Hierarchical and Triplet-Level Recognition: Unified frameworks such as CurConMix+ jointly address step, task, and action-level recognition via curriculum contrastive learning and multi-level annotation (LLS48). Features learned for action-triplet recognition are shown to transfer effectively for higher-level step and phase tasks (Jeon et al., 18 Jan 2026).
Granularity Limits: Empirical studies (MISAW) demonstrate robust phase recognition (>95% balanced accuracy), adequate step recognition (>80%), but low (<60%) activity-level accuracy, motivating research on improved representations and hierarchy modeling for clinical use (Huaulmé et al., 2021).

6. Quantitative Performance Landscape

Empirical benchmarks distinguish the current performance envelope across datasets and models:

For Cholec80, TCN/GRU/Transformer models achieve 82–93% frame-wise accuracy and Jaccard indices above 68% for phase recognition, with best results from multi-stage, memory-augmented, or pretrained vision-LLMs (Kondo, 19 May 2025, Jeon et al., 18 Jan 2026, Jin et al., 2021).
PmNet achieves 95.89% accuracy and phase-averaged F1 ≈ 82.6% for workflow detection in Pringle-maneuver liver resections, surpassing prior TMRNet (+3% accuracy, +15% F1), and integrating real-time ischemia detection (Guo et al., 2024).
DSTED increases AutoLaparo frame-level accuracy by +3.51% (to 84.36%) and macro-F1 by +4.88% (to 65.51%) over prior models, with substantial jitter reduction (Chen et al., 22 Dec 2025).
Cross-procedure TSAN with sequence sorting exceeds 90% accuracy on target procedures with minimal annotated samples, demonstrating scalable adaptation (Neimark et al., 2021).
ProtoFlow yields robust few-shot performance (e.g., 39.5% accuracy on CAT-SG with 1-from-50 videos, vs. GATv2 at 15.4%), supporting interpretable reasoning and rare event detection (Holm et al., 16 Dec 2025).

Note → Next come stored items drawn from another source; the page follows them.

Lemma getCanonicalKey_product_assoc_witness :
  getCanonicalKey digit (leaf 2) ≠ Some "1" ∧
  getCanonicalKey digit (leaf 3) ≠ Some "1" ∧
  getCanonicalKey digit
    (Node.mk "*" 6 (Some (Node.mk "*" 2 (Some (leaf 2)) (Some (leaf 1))))
       (Some (leaf 3))) =
  getCanonicalKey digit
    (Node.mk "*" 6 (Some (leaf 2))
       (Some (Node.mk "*" 3 (Some (leaf 1)) (Some (leaf 3))))).
Proof.
  assert (H2 : getCanonicalKey digit (leaf 2) ≠ Some "1")
    by (vm_compute; discriminate).
  assert (H3 : getCanonicalKey digit (leaf 3) ≠ Some "1")
    by (vm_compute; discriminate).
  split; [exact H2|]. split; [exact H3|].
  exact (getCanonicalKey_product_assoc digit (leaf 2) (leaf 1) (leaf 3)
           6 2 6 3 H2 H3).
Defined.

Lemma findSolutions_registry_witness :
  (4 ≤ length [8; 3; 8; 3]%float)%nat ∧ (3 ≤ length ["/"; "-"; "/"])%nat ∧
  ∃ (accepted : list Candidate) (seenKeys' : gmap string bool),
    findSolutionsAnyMap digit digit [8; 3; 8; 3]%float ["/"; "-"; "/"]
      (Some ∅) = Some (solutionOf digit <$> accepted, Some seenKeys') ∧
    accepted =
      firstOccurrences (keyOf digit) (markedKeys ∅)
        (candidatesOf [8; 3; 8; 3]%float ["/"; "-"; "/"]) ∧
    accepted `sublist_of` candidatesOf [8; 3; 8; 3]%float ["/"; "-"; "/"] ∧
    (length accepted ≤ 5)%nat ∧
    NoDup (keyOf digit <$> accepted) ∧
    Forall (λ c, default false ((∅ : gmap string bool) !! keyOf digit c)
                 = false) accepted ∧
    (∀ k, default false (seenKeys' !! k) = true ↔
          default false ((∅ : gmap string bool) !! k) = true ∨
          k ∈ keyOf digit <$>
                candidatesOf [8; 3; 8; 3]%float ["/"; "-"; "/"]).
Proof.
  split; [simpl; lia|]. split; [simpl; lia|].
  apply (findSolutions_registry digit digit); simpl; lia.
Defined.

Lemma findSolutions_twice_witness :
  (4 ≤ length [8; 3; 8; 3]%float)%nat ∧ (3 ≤ length ["/"; "-"; "/"])%nat ∧
  ∃ (solutions : list Expression.t) (seenKeys' : gmap string bool),
    findSolutionsAnyMap digit digit [8; 3; 8; 3]%float ["/"; "-"; "/"]
      (Some ∅) = Some (solutions, Some seenKeys') ∧
    findSolutionsAnyMap digit digit [8; 3; 8; 3]%float ["/"; "-"; "/"]
      (Some seenKeys') = Some ([], Some seenKeys').
Proof.
  split; [simpl; lia|]. split; [simpl; lia|].
  apply (findSolutions_twice digit digit); simpl; lia.
Defined.

Lemma uniqueSolutions_reordered_witness :
  length [1; 2; 3; 4]%float = 4%nat ∧
  [1; 2; 3; 4]%float ≡ₚ [2; 1; 3; 4]%float ∧
  ∃ (accepted accepted' : list Candidate)
    (seenKeys seenKeys' : gmap string bool),
    accepted = firstOccurrences (keyOf digit) ∅
                 (discovered [1; 2; 3; 4]%float) ∧
    accepted' = firstOccurrences (keyOf digit) ∅
                  (discovered [2; 1; 3; 4]%float) ∧
    searchPerms digit digit
      (generatePermutations [1; 2; 3; 4]%float) generateOperations [] ∅ =
      Some (solutionOf digit <$> accepted, seenKeys) ∧
    searchPerms digit digit
      (generatePermutations [2; 1; 3; 4]%float) generateOperations [] ∅ =
      Some (solutionOf digit <$> accepted', seenKeys') ∧
    uniqueSolutions digit digit [1; 2; 3; 4]%float =
      Some (solutionOf digit <$> accepted) ∧
    uniqueSolutions digit digit [2; 1; 3; 4]%float =
      Some (solutionOf digit <$> accepted') ∧
    length (solutionOf digit <$> accepted) =
      length (solutionOf digit <$> accepted') ∧
    keyOf digit <$> accepted ≡ₚ keyOf digit <$> accepted' ∧
    (∀ k, default false (seenKeys !! k) = true ↔
          default false (seenKeys' !! k) = true).
Proof.
  split; [reflexivity|]. split; [apply perm_swap|].
  apply (uniqueSolutions_reordered digit digit); [reflexivity|apply perm_swap].
Defined.

(** * Properties of [parseInput] *)

Lemma SFcompare_antisym (x y : spec_float) :
  SFcompare y x = CompOpp <$> SFcompare x y.
Proof.
  destruct x as [[]|[]| |[] mx ex], y as [[]|[]| |[] my ey]; simpl; try done;
    f_equal; rewrite (Z.compare_antisym ex ey);
    destruct (ex ?= ey)%Z; simpl; try done;
    change (Pos.compare_cont Eq my mx) with (my ?= mx)%positive;
    change (Pos.compare_cont Eq mx my) with (mx ?= my)%positive;
    rewrite (Pos.compare_antisym mx my); by destruct (mx ?= my)%positive.
Qed.

(** A float that equals some float is no NaN: it equals itself, and
    [x < y] false means [y <= x] for it. *)
Lemma eqb_self (x z : float) :
  PrimFloat.eqb x z = true → PrimFloat.eqb x x = true.
Proof.
  rewrite !FloatAxioms.eqb_spec. unfold SFeqb.
  destruct (Prim2SF x) as [[]|[]| |[] mx ex]; simpl; try done;
    rewrite Z.compare_refl, ?Pos.compare_cont_refl; done.
Qed.

Lemma leb_of_not_ltb (x y : float) :
  PrimFloat.eqb x x = true → PrimFloat.eqb y y = true →
  PrimFloat.ltb x y = false → PrimFloat.leb y x = true.
Proof.
  rewrite !FloatAxioms.eqb_spec, FloatAxioms.ltb_spec, FloatAxioms.leb_spec.
  unfold SFeqb, SFltb, SFleb.
  pose proof (SFcompare_antisym (Prim2SF x) (Prim2SF y)) as Hanti.
  intros Hx Hy.
  assert (Hsome : is_Some (SFcompare (Prim2SF x) (Prim2SF y))).
  { destruct (Prim2SF x) as [[]|[]| |[] mx ex],
      (Prim2SF y) as [[]|[]| |[] my ey]; simpl in *; done. }
  destruct Hsome as [c Hc]. rewrite Hc in Hanti |- *. rewrite Hanti.
  by destruct c.
Qed.

Section InputProperties.

Variable TrimSpace : string -> string.
Variable Fields : string -> list string.
Variable ParseFloat : string -> option float.
Variable Floor : float -> float.
Variable FormatFloat : float -> string.

Local Abbreviation parse :=
  (parseInput TrimSpace Fields ParseFloat Floor FormatFloat).
Local Abbreviation check :=
  (checkParts TrimSpace ParseFloat Floor FormatFloat).
Local Abbreviation loop :=
  (parseParts TrimSpace ParseFloat Floor FormatFloat).

Lemma parseParts_Parsed (parts : list string) (acc nums : list float) :
  loop parts acc = Parsed nums →
  ∃ new, nums = acc ++ new ∧
    Forall2 (λ part n,
      ParseFloat (TrimSpace part) = Some n ∧
      PrimFloat.ltb n 1 = false ∧ PrimFloat.ltb 9 n = false ∧
      PrimFloat.eqb n (Floor n) = true) parts new.
Proof.
  revert acc. induction parts as [|part parts IH]; intros acc; simpl.
  - intros [= <-]. exists []. by rewrite app_nil_r.
  - destruct (ParseFloat (TrimSpace part)) as [num|] eqn:Hnum; [|done].
    destruct (PrimFloat.ltb num 1) eqn:H1; [done|].
    destruct (PrimFloat.ltb 9 num) eqn:H9; [done|].
    destruct (PrimFloat.eqb num (Floor num)) eqn:Hfloor; [|done]. simpl.
    intros (new & -> & Hnew)%IH. exists (num :: new).
    split; [by rewrite <- app_assoc|]. by constructor.
Qed.

Lemma checkParts_Parsed (parts : list string) (nums : list float) :
  check parts = Parsed nums →
  length parts = 4%nat ∧ loop parts [] = Parsed nums.
Proof.
  unfold checkParts. destruct (Nat.eqb_spec (length parts) 4); simpl; done.
Qed.

Lemma parseInput_Parsed (input : string) (nums : list float) :
  parse input = Parsed nums →
  ∃ parts, length parts = 4%nat ∧ loop parts [] = Parsed nums.
Proof.
  unfold parseInput. repeat case_match; try done;
    intros Hparts%checkParts_Parsed; eauto.
Qed.

(** X15. Whatever the library routines return, the operands [parseInput]
    lets through are exactly four; each is at least 1 and at most 9 in
    float64 comparison, so none is a NaN, although the code tests only
    [num < 1] and [num > 9]; each equals its [math.Floor]; and each is a
    value [strconv.ParseFloat] returned. *)
Theorem parseInput_operands (input : string) (nums : list float) :
  parseInput TrimSpace Fields ParseFloat Floor FormatFloat input = Parsed nums →
  length nums = 4%nat ∧
  Forall (λ n,
    PrimFloat.leb 1 n = true ∧ PrimFloat.leb n 9 = true ∧
    PrimFloat.eqb n (Floor n) = true ∧
    ∃ part, ParseFloat part = Some n) nums.
Proof.
  intros (parts & Hlen & (new & -> & Hnew)%parseParts_Parsed)%parseInput_Parsed.
  simpl. split.
  - by rewrite <- (Forall2_length _ _ _ Hnew).
  - clear Hlen. induction Hnew as [|part n parts new (Hn & H1 & H9 & Hf) _ IH];
      constructor; [|done].
    split_and!; [| |done|by eexists].
    + apply (leb_of_not_ltb n 1); [by apply (eqb_self n (Floor n))|done..].
    + apply (leb_of_not_ltb 9 n); [done|by apply (eqb_self n (Floor n))|done].
Qed.

Lemma parseParts_message (parts : list string) (acc : list float)
    (err : string) :
  loop parts acc = Rejected err →
  (∃ part, err = String "'" (part +:+ "' is not a valid number")) ∨
  (∃ num, err = String "n" ("umbers must be digits 1-9, found: "
                             +:+ FormatFloat num)).
Proof.
  revert acc. induction parts as [|part parts IH]; intros acc; simpl; [done|].
  destruct (ParseFloat (TrimSpace part)) as [num|].
  - destruct (_ || _ || _).
    + intros [= <-]. right. by exists num.
    + apply IH.
  - intros [= <-]. left. by exists (TrimSpace part).
Qed.

Lemma checkParts_message (parts : list string) (err : string) :
  check parts = Rejected err →
  (err = "you must enter exactly 4 numbers" ∧ length parts ≠ 4%nat) ∨
  (length parts = 4%nat ∧ loop parts [] = Rejected err).
Proof.
  unfold checkParts. destruct (Nat.eqb_spec (length parts) 4); simpl.
  - by right.
  - intros [= <-]. by left.
Qed.

Lemma checkParts_not_numeric (parts : list string) :
  check parts ≠ Rejected "input must be numeric if no spaces/commas are used".
Proof.
  intros [[H _]|[_ [[part H]|[num H]]%parseParts_message]]%checkParts_message;
    discriminate H.
Qed.

Lemma digitParts_None (s : string) :
  digitParts s = None ↔
  ∃ c, c ∈ list_ascii_of_string s ∧ notDigit c = true.
Proof.
  induction s as [|c s IH]; simpl.
  - split; [done|]. by intros (c & ?%elem_of_nil & _).
  - destruct (notDigit c) eqn:Hc.
    + split; [|done]. intros _. exists c. split; [left|done].
    + destruct (digitParts s) as [parts|]; simpl.
      * split; [done|]. intros (c' & [->|Hin]%elem_of_cons & Hc').
        -- congruence.
        -- by assert (Some parts = None) by (apply (proj2 IH); by exists c').
      * split; [|done]. intros _.
        destruct (proj1 IH eq_refl) as (c' & Hin & Hc').
        exists c'. split; [by right|done].
Qed.

(** X16. The error "input must be numeric if no spaces/commas are used" is
    reported exactly when the trimmed text has four bytes, holds neither a
    comma nor a space, and some byte of it is not a decimal digit; such a
    text is never handed to [strconv.ParseFloat]. *)
Theorem parseInput_numeric_error (input : string) :
  parseInput TrimSpace Fields ParseFloat Floor FormatFloat input =
    Rejected "input must be numeric if no spaces/commas are used" ↔
  String.length (TrimSpace input) = 4%nat ∧
  Contains (TrimSpace input) ","%char = false ∧
  Contains (TrimSpace input) " "%char = false ∧
  ∃ c, c ∈ list_ascii_of_string (TrimSpace input) ∧ notDigit c = true.
Proof.
  unfold parseInput. rewrite <- digitParts_None.
  destruct (Contains (TrimSpace input) ",").
  { split; [by intros ?%checkParts_not_numeric|naive_solver]. }
  destruct (Contains (TrimSpace input) " ").
  { split; [by intros ?%checkParts_not_numeric|naive_solver]. }
  destruct (Nat.eqb_spec (String.length (TrimSpace input)) 4).
  - destruct (digitParts (TrimSpace input)).
    + split; [by intros ?%checkParts_not_numeric|naive_solver].
    + done.
  - split; [by intros ?%checkParts_not_numeric|naive_solver].
Qed.

Lemma Split_length (s : string) (sep : ascii) :
  length (Split s sep) = S (Count s sep).
Proof.
  induction s as [|c s IH]; simpl; [done|].
  destruct (Ascii.eqb c sep); simpl; [by rewrite IH|].
  destruct (Split s sep); simpl in *; [done|lia].
Qed.

(** X17. When the trimmed text holds a comma it is cut at the commas only,
    and the error "you must enter exactly 4 numbers" is reported exactly
    when the number of commas is not three (so a text with a trailing comma
    is refused for its count). *)
Theorem parseInput_comma_count (input : string) :
  Contains (TrimSpace input) ","%char = true →
  (parseInput TrimSpace Fields ParseFloat Floor FormatFloat input =
     Rejected "you must enter exactly 4 numbers" ↔
   Count (TrimSpace input) ","%char ≠ 3%nat).
Proof.
  intros Hcomma. unfold parseInput. rewrite Hcomma.
  pose proof (Split_length (TrimSpace input) ",") as Hlen.
  split.
  - intros [[_ H]|[_ [[part H]|[num H]]%parseParts_message]]%checkParts_message;
      [lia|discriminate H..].
  - intros Hcount. unfold checkParts.
    destruct (Nat.eqb_spec (length (Split (TrimSpace input) ",")) 4);
      [lia|done].
Qed.

Lemma digitValue_valid (d : ascii) :
  digit19 d →
  PrimFloat.ltb (digitValue d) 1 = false ∧
  PrimFloat.ltb 9 (digitValue d) = false ∧
  PrimFloat.eqb (digitValue d) (digitValue d) = true.
Proof.
  unfold digit19.
  destruct d as [[] [] [] [] [] [] [] []]; intros H;
    first [ by vm_compute; repeat split | exfalso; vm_compute in H; lia ].
Qed.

7. Open Challenges and Future Directions

Key bottlenecks and potential research avenues include:

Fine-grained activity (triplet/gesture) recognition remains below clinical thresholds, limited by label imbalance, visual similarity, and annotation noise (Huaulmé et al., 2021, Jeon et al., 18 Jan 2026).
Scalability to multi-center, multi-surgeon, and multi-institutional data requires generalized models robust to domain shift and procedural heterogeneity (Wagner et al., 2021).
Integrating multi-modal streams (video, tools, kinematics, audio, intra-operative signals) and graph-based hypotheses promises further gains, particularly under corruption or occlusion (Bai et al., 3 May 2025, Demir et al., 2024).
Zero- or few-shot adaptation to new surgical procedures via prompt tuning or scene-graph prototypes is an emerging goal (Kondo, 19 May 2025, Holm et al., 16 Dec 2025).
Real-time, interpretable, and uncertainty-aware workflow recognition will be central to deploying AI in safety-critical surgical contexts, demanding TCN/Transformer/graph architectures augmented with reliability estimation and clinical-facing explanations (Chen et al., 22 Dec 2025, Kim et al., 21 Jul 2025).

The convergence of memory-augmented temporal models, multimodal representation, conceptual interpretability, and data-efficient learning delineates the current frontier and research trajectory in surgical workflow recognition.